Bordering Afghanistan, Viloyati Mukhtori Kuhistoni Badakhshon (VMKB) is a remote, mountainous, rural area in the Pamir Mountains of eastern Tajikistan where winter temperatures can fall to a stark -30°C.
For the local community living in this already unforgiving environment, life became even harder after the collapse of the Soviet Union in 1991, when much of the region’s electricity supply was cut due to the destruction of the transmission infrastructure during the five-year-long civil war, and withdrawal of fuel subsidies for generators.

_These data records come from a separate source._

Lemma docKeys_elem documents keys k :
  k ∈ foldl (fun keys d => set_add (doc_name d) keys) keys documents <-> k ∈ keys \/ k ∈ map doc_name documents.
Proof.
  revert keys. induction documents as [|d documents IH]; intros keys; simpl; [rewrite elem_of_nil; tauto|].
  rewrite IH, set_add_elem, elem_of_cons. tauto.
Qed.

(** the documents of an accepted set are rendered each exactly once, and
    when no uses go in a circle every document comes behind all it uses. *)
Theorem useOrder_uses documents : snd (checkSet documents) = [] ->
  exists order, useOrder documents = Ok order /\ order ≡ₚ documents /\
    ((exists rank, ranked documents rank) ->
     forall pre d post, order = pre ++ d :: post -> forall u, u ∈ doc_uses d -> use_document u ∈ map doc_name pre).
Proof.
  intros (Hn & Hu & _)%checkSet_accepts. unfold useOrder.
  destruct (visits_names documents (S (S (length documents))) (sortedBy (foldl (fun keys d => set_add (doc_name d) keys) [] documents) id) ([], []))
    as (st & new & E & [O D [F _] K A V]).
  { by apply visit_visited. }
  { intros n Hin. unfold sortedBy in Hin. rewrite elem_of_sort_by, docKeys_elem, elem_of_nil in Hin. tauto. }
  { cbn [fst]. unfold unreached. pose proof (length_filter (fun d => doc_name d ∉ []) documents) as Hl. lia. }
  unfold mbind, res_bind in *. rewrite E. cbn [snd] in O. exists new. simpl in O. rewrite <- O. split_and!; [done| |].
  - rewrite O. apply NoDup_Permutation; [by apply NoDup_fmap_1 in F|by apply NoDup_fmap_1 in Hn|]. intros d. split; [apply K|]. intros Hd.
    assert (Hin : doc_name d ∈ st.1).
    { apply A. unfold sortedBy. rewrite elem_of_sort_by, docKeys_elem. right. by apply list_elem_of_fmap_2. }
    apply D in Hin as [[]%elem_of_nil|(e & Hname & He)%list_elem_of_fmap].
    apply list_elem_of_lookup in Hd as [i Hi]. pose proof (K e He) as [j Hj]%list_elem_of_lookup.
    assert (i = j) as ->; [|congruence]. eapply NoDup_lookup; [exact Hn| |]; rewrite list_lookup_fmap; [by rewrite Hi|]. rewrite Hj. simpl. by rewrite Hname.
  - intros [rank Hr] pre d post Eo u Hud. rewrite O in Eo.
    exact (V rank Hr ltac:(intros x n Hx; by apply elem_of_nil in Hx) pre d post Eo u Hud).
Qed.

(** ** Text literals *)

(** How MySQL reads the rest of a string: a doubled quote is a quote, and a
    backslash takes the next character as it is, or as a control character. *)
Definition mysqlEscape (a : ascii) : string :=
  if decide (a = "n"%char) then String (ascii_of_nat 10) "" else if decide (a = "t"%char) then String (ascii_of_nat 9) ""
  else if decide (a = "r"%char) then String (ascii_of_nat 13) "" else if decide (a = "b"%char) then String (ascii_of_nat 8) ""
  else if decide (a = "0"%char) then String (ascii_of_nat 0) "" else if decide (a = "Z"%char) then String (ascii_of_nat 26) ""
  else if includes a ["%"%char; "_"%char] then String Renderer.backslash (String a "")
  else String a "".

Fixpoint readMysql (s : string) : option (string * string) :=
  match s with
  | EmptyString => None
  | String a s =>
      if decide (a = "'"%char) then
        match s with
        | String b s' => if decide (b = "'"%char) then (fun r => (String "'" (fst r), snd r)) <$> readMysql s' else Some ("", s)
        | EmptyString => Some ("", "")
        end
      else if decide (a = Renderer.backslash) then
        match s with
        | String b s' => (fun r => (mysqlEscape b +:+ fst r, snd r)) <$> readMysql s'
        | EmptyString => None
        end
      else (fun r => (String a (fst r), snd r)) <$> readMysql s
  end.

(** The text that a dialect reads from a literal, and what is behind it. *)
Definition readLiteral (d : DbspecDialect) (s : string) : option (string * string) :=
  match d with
  | MySql => match s with String a s => if decide (a = "'"%char) then readMysql s else None | EmptyString => None end
  | _ => readQuote "'" s
  end.

Lemma replace_all_app c by_ s t : replace_all c by_ (s +:+ t) = replace_all c by_ s +:+ replace_all c by_ t.
Proof. induction s as [|a s IH]; [done|]. rewrite string_app_cons. cbn [replace_all]. by rewrite IH, string_app_assoc. Qed.

Lemma readMysql_written v rest : starts_with "'" rest = false ->
  readMysql (replace_all Renderer.backslash (String Renderer.backslash (String Renderer.backslash "")) (replace_all "'" "''" v) +:+ String "'" rest) = Some (v, rest).
Proof.
  intros Hr. induction v as [|a v IH].
  - cbn [replace_all]. change ("" +:+ ?x) with x. cbn [readMysql]. rewrite decide_True by done. destruct rest as [|b rest]; [done|].
    rewrite decide_False; [done|]. intros ->. done.
  - cbn [replace_all]. rewrite replace_all_app. destruct (decide (a = "'"%char)) as [->|Hq].
    + change (replace_all Renderer.backslash _ "''") with "''". rewrite string_app_assoc. change ("''" +:+ ?x) with (String "'" (String "'" x)).
      cbn [readMysql]. rewrite !decide_True by done. by rewrite IH.
    + cbn [replace_all]. destruct (decide (a = Renderer.backslash)) as [->|Hb].
      * rewrite !string_app_assoc. change ("" +:+ ?x) with x.
        change (String Renderer.backslash (String Renderer.backslash "") +:+ ?x) with (String Renderer.backslash (String Renderer.backslash x)).
        cbn [readMysql]. rewrite decide_False by done. rewrite decide_True by done. by rewrite IH.
      * rewrite !string_app_assoc. change ("" +:+ ?x) with x. change (String a "" +:+ ?x) with (String a x). cbn [readMysql].
        rewrite !decide_False by done. by rewrite IH.
Qed.

(** C40: a text literal of a document, rendered for a column of any type, is
    read back by each database as the text itself: no text closes its literal
    early or changes through the escapes of MySQL. *)
Theorem literal_read d t v : readLiteral d (Renderer.literal d t (quoted v)) = Some (v, "").
Proof.
  assert (E : quoted v = String "'" (replace_all "'" "''" v +:+ "'")).
  { unfold quoted, str. by rewrite string_app_nil_r. }
  unfold Renderer.literal. rewrite E. replace (includes (String "'" _) ["true"; "false"]) with false.
  2: { symmetry. unfold includes. apply bool_decide_eq_false. rewrite !elem_of_cons, elem_of_nil. intros [H|[H|[]]]; discriminate H. }
  change (starts_with "'" (String "'" _)) with true. cbn iota. destruct d; cbn [readLiteral].
  - cbn [replace_all]. rewrite decide_False by done. change (String "'" "" +:+ ?x) with (String "'" x). cbn iota. rewrite decide_True by done.
    rewrite replace_all_app. change (replace_all Renderer.backslash _ "'") with "'". by apply readMysql_written.
  - unfold readQuote. rewrite decide_True by done. by apply (readQuoted_replace "'").
  - unfold readQuote. rewrite decide_True by done. by apply (readQuoted_replace "'").
Qed.

(** ** Scaled decimals *)

Lemma pretty_strip s : all_digits s = true -> (if decide (strip_zeros s = "") then "0" else strip_zeros s) = pretty (digits_val 0 s).
Proof.
  intros Hs. pose proof (digits_val_range s Hs). fold (wholeText s). apply canonWhole_unique; [by apply canonWhole_text|apply canonWhole_pretty; lia|].
  rewrite wholeText_val by done. by destruct (digits_pretty (digits_val 0 s) ltac:(lia)) as (_ & -> & _).
Qed.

As such, locals have lived without access to reliable and affordable electricity since the early ‘90s. The lack of electricity for heating had major social impacts; schools, health centres and businesses closed and people were forced to rely on dangerous kerosene, coal, dung and firewood to light, heat and cook in their homes. These fuels have had a high environmental cost too, with around 70% of the region’s forests being destroyed in the decade following the war.
In 2002, the Government of Tajikistan decided to re-electrify the region, but it knew it couldn’t tackle the problem alone.
To tackle the problem Pamir Energy was born – the first ever public-private partnership in Tajikistan was formed by the coming together of The Aga Khan Fund for Economic Development (AKFED) and the International Finance Corporation.
The new business would use government will as well as corporate knowledge and efficiency to repower the region by reviving 11 abandoned hydropower plants and upgrading 4,300km of old transmission and distribution facilities. Today the company brings clean, affordable and sustainable energy to 96% of the population in this remote region, totalling around 254,000 people, including parts of neighbouring Afghanistan.
Government and private sector collaboration has been challenging, according to general director of Pamir Energy, Daler Jumaev, who says the company relied on local insight and building on local capacity to bring electricity to the area.
“We are working in very hard climates, in remote areas where there are issues with transportation and logistics and different types of natural hazards and very low human development factors, especially in Afghanistan,” explains Jumaev.
Through the Pamir Energy project, the Tajikistan Government effectively handed over local infrastructure to the company, which, in turn, attracted private direct investment.
The initial investment for the project was $26m, but today is $53m, says Jumaev, who is also an electrical engineer and was previously a consultant before heading up Pamir Energy for the last ten years.
“We understand we are a little bit different from normal private sector companies, our shareholders are fond of economic development in very challenging areas,” he says. “We bring the financial discipline of the commercial sector but we are very socially minded, so whatever revenue we make we reinvest it into the ageing assets.”